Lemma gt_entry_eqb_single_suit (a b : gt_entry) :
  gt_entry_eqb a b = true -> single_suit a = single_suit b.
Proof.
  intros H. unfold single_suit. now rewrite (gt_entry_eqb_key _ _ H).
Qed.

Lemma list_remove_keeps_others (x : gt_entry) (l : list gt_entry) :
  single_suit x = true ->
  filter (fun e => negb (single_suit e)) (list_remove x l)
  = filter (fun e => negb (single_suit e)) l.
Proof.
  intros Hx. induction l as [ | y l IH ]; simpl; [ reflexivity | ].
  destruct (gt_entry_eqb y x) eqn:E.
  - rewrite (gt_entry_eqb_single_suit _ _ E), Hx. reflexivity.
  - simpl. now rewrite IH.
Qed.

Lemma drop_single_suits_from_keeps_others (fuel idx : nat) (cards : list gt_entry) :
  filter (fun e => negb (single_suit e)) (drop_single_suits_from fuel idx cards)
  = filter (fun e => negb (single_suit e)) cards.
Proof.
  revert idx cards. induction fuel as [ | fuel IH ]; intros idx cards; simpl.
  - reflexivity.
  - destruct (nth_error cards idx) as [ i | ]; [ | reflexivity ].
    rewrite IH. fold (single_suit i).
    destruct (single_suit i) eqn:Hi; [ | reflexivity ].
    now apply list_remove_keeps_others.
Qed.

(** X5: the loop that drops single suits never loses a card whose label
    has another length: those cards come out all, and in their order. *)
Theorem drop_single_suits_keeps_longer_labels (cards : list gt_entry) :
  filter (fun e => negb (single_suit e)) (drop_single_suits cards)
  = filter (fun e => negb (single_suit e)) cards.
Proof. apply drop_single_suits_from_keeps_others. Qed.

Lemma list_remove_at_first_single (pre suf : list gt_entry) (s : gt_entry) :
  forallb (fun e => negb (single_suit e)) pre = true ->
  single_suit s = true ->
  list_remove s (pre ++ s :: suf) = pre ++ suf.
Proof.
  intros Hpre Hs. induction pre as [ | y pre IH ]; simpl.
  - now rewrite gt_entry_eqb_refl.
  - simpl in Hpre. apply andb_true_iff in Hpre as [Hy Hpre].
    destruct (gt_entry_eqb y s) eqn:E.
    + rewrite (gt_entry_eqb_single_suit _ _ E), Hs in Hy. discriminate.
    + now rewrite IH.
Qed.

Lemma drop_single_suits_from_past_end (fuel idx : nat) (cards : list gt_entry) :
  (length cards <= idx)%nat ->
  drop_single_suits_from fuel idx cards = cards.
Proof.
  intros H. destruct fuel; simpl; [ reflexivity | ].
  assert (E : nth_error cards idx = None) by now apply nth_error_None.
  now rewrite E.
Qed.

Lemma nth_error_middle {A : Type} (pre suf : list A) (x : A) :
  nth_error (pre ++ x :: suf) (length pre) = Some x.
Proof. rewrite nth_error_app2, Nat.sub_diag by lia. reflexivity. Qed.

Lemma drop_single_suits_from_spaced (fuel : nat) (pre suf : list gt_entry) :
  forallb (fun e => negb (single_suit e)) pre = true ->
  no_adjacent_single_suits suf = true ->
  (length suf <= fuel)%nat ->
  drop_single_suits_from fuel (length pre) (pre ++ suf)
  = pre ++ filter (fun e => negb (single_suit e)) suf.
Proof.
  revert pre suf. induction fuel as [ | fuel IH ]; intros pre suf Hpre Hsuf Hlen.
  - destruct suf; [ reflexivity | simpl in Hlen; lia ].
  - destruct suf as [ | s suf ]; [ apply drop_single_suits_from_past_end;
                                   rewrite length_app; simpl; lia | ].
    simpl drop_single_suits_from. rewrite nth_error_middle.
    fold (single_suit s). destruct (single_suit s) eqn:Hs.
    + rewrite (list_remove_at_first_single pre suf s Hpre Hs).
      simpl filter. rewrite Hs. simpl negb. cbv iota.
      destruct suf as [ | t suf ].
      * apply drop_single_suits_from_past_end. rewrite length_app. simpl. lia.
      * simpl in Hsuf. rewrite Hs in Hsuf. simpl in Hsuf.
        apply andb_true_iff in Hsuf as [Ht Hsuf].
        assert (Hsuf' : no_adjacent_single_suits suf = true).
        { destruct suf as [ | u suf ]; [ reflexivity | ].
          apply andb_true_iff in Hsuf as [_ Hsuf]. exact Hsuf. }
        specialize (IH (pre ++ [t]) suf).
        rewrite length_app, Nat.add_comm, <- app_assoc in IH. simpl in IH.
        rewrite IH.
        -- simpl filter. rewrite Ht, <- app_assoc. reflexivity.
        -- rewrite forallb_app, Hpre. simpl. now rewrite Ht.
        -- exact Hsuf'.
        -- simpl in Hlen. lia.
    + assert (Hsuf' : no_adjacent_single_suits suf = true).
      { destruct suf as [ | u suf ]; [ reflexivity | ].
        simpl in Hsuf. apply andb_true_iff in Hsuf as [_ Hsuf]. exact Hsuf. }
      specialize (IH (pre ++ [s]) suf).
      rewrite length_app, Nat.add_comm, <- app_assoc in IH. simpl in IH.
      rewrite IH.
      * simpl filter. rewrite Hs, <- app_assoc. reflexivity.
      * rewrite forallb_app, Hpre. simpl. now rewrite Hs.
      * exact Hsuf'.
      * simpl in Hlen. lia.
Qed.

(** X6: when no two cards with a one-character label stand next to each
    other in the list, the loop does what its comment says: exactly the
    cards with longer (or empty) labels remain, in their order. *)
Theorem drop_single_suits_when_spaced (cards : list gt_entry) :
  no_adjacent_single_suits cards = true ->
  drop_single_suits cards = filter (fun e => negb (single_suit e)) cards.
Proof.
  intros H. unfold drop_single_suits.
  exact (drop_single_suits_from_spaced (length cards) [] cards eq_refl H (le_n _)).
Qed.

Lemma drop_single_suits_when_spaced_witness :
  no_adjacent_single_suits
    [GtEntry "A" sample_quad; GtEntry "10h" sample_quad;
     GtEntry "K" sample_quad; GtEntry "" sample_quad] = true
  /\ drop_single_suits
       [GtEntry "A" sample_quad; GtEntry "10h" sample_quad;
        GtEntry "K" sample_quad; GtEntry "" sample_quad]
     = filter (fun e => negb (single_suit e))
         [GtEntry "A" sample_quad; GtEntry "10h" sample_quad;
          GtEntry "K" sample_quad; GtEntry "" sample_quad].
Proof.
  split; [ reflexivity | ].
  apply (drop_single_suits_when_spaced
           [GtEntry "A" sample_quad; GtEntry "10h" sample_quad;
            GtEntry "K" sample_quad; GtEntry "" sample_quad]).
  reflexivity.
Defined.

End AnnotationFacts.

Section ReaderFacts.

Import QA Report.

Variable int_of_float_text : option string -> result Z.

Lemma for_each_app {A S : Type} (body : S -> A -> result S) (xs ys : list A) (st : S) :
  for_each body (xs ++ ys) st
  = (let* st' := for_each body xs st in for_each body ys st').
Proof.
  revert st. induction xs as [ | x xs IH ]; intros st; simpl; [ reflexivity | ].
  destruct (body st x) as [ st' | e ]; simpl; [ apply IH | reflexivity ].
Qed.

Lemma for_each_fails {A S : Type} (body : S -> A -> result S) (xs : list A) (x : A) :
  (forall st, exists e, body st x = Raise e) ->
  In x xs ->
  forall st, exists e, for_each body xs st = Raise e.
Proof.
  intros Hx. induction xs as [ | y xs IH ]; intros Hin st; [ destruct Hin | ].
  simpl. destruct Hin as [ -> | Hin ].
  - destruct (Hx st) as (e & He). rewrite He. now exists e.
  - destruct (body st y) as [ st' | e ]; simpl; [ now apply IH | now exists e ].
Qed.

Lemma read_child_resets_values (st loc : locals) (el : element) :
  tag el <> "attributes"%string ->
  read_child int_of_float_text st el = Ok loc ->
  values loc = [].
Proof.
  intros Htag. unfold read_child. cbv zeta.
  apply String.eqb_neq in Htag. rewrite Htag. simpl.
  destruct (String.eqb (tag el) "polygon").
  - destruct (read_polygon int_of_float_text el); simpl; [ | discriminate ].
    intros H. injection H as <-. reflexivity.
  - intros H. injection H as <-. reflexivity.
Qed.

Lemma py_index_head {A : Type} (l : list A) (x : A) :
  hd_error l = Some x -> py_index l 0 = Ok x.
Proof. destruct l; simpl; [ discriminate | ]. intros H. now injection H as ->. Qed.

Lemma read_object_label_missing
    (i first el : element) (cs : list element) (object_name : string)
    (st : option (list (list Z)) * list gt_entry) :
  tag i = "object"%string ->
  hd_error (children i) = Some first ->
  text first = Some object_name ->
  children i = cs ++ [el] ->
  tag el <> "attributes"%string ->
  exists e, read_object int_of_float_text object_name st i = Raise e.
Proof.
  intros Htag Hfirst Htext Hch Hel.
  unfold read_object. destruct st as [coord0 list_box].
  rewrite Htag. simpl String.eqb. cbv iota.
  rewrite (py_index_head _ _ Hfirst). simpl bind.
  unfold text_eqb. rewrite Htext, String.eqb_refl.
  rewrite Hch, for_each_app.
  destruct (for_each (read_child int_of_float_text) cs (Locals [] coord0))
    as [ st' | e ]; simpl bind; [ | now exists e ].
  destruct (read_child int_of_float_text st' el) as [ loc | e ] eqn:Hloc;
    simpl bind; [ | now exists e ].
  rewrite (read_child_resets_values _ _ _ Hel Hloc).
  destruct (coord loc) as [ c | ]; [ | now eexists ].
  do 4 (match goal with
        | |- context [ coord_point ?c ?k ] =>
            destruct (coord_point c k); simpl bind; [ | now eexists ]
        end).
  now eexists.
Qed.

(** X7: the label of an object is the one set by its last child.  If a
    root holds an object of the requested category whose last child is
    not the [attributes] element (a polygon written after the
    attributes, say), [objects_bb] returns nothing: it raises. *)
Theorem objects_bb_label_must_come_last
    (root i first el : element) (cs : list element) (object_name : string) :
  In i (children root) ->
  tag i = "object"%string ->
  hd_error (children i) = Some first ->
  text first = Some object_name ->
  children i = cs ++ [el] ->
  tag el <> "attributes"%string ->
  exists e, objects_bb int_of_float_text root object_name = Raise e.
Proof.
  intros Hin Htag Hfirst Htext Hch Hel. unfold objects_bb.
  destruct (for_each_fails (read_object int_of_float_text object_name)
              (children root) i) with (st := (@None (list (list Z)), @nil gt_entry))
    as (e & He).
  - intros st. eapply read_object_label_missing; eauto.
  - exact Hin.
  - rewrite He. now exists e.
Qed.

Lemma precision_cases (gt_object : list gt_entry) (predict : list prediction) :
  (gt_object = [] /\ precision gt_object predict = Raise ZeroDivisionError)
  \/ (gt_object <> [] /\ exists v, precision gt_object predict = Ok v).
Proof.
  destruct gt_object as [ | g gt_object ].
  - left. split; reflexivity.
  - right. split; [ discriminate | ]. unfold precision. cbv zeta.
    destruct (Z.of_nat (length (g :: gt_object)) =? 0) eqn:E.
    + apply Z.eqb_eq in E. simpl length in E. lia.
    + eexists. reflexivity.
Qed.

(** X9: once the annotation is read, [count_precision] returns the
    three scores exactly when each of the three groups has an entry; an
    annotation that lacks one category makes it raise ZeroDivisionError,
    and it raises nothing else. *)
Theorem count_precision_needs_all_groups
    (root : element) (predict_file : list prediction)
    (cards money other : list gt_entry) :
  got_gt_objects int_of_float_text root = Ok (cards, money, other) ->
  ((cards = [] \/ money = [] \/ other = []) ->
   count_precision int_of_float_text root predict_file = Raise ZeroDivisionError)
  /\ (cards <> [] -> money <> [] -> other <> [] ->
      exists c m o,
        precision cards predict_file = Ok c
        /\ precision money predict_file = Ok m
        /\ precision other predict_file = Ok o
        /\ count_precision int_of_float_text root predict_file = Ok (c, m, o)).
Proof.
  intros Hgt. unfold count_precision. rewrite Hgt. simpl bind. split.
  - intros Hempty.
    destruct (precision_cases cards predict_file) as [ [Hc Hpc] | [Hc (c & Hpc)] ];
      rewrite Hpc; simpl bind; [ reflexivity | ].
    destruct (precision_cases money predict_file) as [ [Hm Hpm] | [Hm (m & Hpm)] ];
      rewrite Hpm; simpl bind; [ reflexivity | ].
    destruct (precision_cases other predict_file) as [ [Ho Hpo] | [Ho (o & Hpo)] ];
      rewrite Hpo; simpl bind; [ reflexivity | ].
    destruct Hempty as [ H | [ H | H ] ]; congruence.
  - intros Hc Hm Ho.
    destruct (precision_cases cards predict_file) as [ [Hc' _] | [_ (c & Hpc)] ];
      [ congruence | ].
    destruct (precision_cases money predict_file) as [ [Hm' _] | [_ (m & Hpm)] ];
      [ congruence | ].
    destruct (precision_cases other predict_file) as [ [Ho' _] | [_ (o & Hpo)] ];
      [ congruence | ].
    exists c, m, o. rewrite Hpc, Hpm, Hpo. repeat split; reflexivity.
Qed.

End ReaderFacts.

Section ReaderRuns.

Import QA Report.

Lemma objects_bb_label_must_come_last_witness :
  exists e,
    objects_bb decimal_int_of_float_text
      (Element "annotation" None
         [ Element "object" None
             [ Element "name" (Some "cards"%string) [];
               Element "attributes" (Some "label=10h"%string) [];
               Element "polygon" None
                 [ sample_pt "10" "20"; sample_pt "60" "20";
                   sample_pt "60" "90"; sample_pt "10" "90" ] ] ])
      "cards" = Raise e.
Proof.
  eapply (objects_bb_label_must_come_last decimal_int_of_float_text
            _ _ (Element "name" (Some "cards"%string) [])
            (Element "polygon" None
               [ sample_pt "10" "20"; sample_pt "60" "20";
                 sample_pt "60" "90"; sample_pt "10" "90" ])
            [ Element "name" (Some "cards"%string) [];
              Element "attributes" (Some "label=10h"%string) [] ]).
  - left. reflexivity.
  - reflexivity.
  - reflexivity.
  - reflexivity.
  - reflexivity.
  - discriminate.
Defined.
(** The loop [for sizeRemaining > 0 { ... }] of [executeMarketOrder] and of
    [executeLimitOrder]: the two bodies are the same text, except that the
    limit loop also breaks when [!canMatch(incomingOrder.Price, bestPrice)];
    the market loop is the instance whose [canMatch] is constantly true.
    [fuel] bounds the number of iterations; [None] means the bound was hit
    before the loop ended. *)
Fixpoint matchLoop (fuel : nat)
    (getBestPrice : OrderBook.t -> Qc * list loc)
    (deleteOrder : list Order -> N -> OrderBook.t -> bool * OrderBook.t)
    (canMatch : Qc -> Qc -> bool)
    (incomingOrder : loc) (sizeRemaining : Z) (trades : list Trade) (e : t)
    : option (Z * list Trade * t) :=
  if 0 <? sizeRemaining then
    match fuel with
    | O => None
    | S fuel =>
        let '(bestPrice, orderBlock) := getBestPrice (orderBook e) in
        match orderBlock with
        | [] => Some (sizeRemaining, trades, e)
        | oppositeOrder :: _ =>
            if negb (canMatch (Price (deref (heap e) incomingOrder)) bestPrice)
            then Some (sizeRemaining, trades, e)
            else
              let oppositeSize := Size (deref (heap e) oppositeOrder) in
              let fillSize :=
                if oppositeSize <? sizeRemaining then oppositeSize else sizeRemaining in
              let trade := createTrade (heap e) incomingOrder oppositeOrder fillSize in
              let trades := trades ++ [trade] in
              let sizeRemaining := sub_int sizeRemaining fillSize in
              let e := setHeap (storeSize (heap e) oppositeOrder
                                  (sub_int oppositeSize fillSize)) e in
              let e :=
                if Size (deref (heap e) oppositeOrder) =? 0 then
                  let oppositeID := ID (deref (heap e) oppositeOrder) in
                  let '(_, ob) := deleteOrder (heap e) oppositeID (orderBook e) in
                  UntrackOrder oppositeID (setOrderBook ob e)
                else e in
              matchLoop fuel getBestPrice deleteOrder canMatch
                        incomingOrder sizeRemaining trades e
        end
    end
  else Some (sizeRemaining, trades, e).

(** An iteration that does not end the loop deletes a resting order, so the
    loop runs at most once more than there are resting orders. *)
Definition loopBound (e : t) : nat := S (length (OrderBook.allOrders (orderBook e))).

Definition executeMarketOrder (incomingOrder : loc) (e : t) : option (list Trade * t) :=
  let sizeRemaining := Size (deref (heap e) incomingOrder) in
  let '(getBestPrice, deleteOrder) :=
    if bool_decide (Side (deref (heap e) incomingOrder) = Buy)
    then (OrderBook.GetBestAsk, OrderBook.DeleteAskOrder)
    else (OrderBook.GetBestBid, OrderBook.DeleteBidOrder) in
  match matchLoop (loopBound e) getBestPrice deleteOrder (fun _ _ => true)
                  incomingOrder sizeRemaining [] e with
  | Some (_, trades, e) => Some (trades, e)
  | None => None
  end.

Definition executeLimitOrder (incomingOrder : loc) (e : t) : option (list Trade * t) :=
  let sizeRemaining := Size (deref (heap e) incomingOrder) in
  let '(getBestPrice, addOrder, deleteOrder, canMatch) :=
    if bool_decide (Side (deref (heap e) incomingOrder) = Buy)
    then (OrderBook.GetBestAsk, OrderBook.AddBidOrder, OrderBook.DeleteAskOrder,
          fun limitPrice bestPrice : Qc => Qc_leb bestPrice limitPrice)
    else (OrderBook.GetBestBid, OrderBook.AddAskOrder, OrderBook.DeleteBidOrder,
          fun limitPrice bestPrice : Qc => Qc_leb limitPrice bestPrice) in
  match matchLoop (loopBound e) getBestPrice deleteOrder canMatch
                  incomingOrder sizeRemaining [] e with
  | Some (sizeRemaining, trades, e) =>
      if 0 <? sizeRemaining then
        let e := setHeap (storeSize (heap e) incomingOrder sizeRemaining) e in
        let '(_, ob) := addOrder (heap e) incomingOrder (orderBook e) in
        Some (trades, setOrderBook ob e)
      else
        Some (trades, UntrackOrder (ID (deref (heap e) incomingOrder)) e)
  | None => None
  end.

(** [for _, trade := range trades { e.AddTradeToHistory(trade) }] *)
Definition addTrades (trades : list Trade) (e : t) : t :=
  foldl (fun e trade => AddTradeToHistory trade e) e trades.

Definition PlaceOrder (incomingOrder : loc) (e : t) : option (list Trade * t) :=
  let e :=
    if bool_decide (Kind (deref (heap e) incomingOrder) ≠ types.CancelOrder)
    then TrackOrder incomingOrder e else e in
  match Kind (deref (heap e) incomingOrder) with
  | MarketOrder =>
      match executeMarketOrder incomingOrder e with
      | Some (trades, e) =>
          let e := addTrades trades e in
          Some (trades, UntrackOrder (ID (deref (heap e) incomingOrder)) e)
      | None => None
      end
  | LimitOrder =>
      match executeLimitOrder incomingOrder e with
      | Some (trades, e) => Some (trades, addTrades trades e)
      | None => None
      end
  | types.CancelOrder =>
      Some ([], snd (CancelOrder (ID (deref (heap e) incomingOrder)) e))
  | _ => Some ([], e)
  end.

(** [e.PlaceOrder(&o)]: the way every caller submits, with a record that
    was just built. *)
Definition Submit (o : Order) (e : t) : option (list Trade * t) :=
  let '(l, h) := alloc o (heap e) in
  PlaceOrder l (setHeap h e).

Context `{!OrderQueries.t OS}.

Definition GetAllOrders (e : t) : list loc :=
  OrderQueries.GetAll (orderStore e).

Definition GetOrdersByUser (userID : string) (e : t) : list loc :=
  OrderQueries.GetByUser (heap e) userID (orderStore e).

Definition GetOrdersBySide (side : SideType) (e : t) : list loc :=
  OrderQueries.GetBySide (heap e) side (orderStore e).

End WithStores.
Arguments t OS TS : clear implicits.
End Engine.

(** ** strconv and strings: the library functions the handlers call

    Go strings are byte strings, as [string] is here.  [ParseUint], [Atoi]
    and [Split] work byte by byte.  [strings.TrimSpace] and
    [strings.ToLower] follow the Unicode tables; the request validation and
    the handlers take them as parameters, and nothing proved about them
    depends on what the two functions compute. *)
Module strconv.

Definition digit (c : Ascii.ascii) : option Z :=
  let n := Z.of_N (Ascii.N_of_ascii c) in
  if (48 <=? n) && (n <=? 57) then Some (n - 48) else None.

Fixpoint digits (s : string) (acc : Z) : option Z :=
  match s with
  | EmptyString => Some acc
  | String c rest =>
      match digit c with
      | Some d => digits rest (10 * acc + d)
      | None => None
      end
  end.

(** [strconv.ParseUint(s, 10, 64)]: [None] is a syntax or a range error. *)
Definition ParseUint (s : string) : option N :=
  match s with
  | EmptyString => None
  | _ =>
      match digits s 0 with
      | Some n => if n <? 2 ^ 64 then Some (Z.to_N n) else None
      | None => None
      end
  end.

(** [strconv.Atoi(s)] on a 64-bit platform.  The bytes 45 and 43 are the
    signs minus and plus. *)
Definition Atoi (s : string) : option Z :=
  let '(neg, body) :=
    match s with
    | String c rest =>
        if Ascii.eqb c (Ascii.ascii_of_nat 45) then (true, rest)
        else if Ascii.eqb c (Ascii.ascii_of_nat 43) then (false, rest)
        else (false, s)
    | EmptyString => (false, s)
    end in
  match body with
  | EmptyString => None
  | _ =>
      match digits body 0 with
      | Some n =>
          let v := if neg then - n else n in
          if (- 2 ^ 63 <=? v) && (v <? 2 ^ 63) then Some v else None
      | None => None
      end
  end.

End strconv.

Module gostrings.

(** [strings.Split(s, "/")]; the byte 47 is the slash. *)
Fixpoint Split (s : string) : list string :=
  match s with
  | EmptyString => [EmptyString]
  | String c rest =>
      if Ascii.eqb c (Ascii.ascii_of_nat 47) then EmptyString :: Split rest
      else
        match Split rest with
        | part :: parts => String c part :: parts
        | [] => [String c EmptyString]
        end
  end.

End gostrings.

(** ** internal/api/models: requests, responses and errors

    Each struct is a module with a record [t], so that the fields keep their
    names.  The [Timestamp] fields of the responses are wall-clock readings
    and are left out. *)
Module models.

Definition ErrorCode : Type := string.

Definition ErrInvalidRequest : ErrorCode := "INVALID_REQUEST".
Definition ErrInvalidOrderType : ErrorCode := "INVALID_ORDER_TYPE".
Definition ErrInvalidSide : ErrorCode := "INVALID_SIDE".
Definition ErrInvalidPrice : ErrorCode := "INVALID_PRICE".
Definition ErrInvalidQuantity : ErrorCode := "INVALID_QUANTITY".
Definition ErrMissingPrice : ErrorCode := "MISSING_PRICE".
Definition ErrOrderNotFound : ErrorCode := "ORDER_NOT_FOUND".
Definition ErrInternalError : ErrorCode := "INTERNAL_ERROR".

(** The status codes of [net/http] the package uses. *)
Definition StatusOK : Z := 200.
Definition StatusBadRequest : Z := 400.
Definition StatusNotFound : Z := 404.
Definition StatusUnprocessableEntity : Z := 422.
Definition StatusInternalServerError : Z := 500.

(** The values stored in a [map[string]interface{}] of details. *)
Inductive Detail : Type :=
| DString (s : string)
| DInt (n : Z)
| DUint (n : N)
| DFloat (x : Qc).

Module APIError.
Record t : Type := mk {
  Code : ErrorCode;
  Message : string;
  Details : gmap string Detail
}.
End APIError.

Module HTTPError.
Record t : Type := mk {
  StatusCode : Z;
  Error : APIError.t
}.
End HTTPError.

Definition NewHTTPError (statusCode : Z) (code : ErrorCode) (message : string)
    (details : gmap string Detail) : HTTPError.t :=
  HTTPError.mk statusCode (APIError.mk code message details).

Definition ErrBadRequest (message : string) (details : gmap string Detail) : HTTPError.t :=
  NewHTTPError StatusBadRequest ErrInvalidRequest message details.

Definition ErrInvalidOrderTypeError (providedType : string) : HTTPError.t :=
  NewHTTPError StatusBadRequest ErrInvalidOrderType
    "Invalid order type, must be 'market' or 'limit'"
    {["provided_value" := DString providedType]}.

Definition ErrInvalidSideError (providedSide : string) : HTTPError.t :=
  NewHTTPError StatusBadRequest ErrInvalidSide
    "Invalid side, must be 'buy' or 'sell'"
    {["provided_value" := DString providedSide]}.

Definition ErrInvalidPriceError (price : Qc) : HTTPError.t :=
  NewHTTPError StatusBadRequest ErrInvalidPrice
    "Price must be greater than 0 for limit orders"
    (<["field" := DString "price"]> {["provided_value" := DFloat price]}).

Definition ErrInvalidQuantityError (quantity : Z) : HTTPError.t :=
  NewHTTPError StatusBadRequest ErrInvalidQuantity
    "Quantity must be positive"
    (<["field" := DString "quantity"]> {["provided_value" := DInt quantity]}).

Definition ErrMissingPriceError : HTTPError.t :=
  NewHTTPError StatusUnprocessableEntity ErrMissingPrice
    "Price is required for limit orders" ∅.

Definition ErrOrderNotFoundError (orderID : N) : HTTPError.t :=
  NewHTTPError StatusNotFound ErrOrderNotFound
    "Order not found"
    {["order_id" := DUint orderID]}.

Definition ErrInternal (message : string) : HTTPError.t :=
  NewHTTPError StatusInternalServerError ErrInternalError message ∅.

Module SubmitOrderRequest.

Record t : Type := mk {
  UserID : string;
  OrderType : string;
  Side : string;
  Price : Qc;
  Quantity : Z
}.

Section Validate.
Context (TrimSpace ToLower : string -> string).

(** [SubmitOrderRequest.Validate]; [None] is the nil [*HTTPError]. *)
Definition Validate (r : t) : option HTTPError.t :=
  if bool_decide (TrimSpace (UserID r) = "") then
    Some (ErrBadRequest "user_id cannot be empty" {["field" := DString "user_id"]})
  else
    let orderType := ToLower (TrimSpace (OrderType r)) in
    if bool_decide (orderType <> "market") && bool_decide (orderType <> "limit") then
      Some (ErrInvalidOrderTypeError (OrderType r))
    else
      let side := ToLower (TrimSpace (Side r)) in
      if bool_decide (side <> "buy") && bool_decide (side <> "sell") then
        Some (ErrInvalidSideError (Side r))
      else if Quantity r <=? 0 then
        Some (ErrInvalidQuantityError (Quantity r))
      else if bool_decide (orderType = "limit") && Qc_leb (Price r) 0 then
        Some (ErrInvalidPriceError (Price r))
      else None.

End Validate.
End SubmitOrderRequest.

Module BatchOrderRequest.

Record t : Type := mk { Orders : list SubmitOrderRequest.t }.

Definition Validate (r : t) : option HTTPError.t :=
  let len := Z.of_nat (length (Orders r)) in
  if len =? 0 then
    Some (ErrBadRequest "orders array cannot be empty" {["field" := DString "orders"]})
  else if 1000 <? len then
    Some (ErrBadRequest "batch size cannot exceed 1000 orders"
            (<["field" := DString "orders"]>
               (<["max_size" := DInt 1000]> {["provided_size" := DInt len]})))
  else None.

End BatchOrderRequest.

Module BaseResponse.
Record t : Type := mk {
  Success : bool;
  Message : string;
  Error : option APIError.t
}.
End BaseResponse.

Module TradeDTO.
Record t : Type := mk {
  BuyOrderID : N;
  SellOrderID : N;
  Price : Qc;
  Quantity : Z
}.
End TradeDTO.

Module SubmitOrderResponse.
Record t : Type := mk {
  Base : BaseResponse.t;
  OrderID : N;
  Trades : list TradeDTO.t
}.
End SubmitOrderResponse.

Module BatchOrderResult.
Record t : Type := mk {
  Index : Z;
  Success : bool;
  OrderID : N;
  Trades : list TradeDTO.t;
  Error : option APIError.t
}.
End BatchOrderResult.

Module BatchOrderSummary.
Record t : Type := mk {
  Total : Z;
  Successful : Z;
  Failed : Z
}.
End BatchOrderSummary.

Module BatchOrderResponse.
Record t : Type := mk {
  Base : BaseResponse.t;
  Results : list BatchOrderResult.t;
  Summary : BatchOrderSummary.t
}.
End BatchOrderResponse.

* * *

*WHAT TO PRODUCE:* Within the records, count the lines that include the word "Hfirst". Answer with the number only.

*ANSWER SPACE:* 3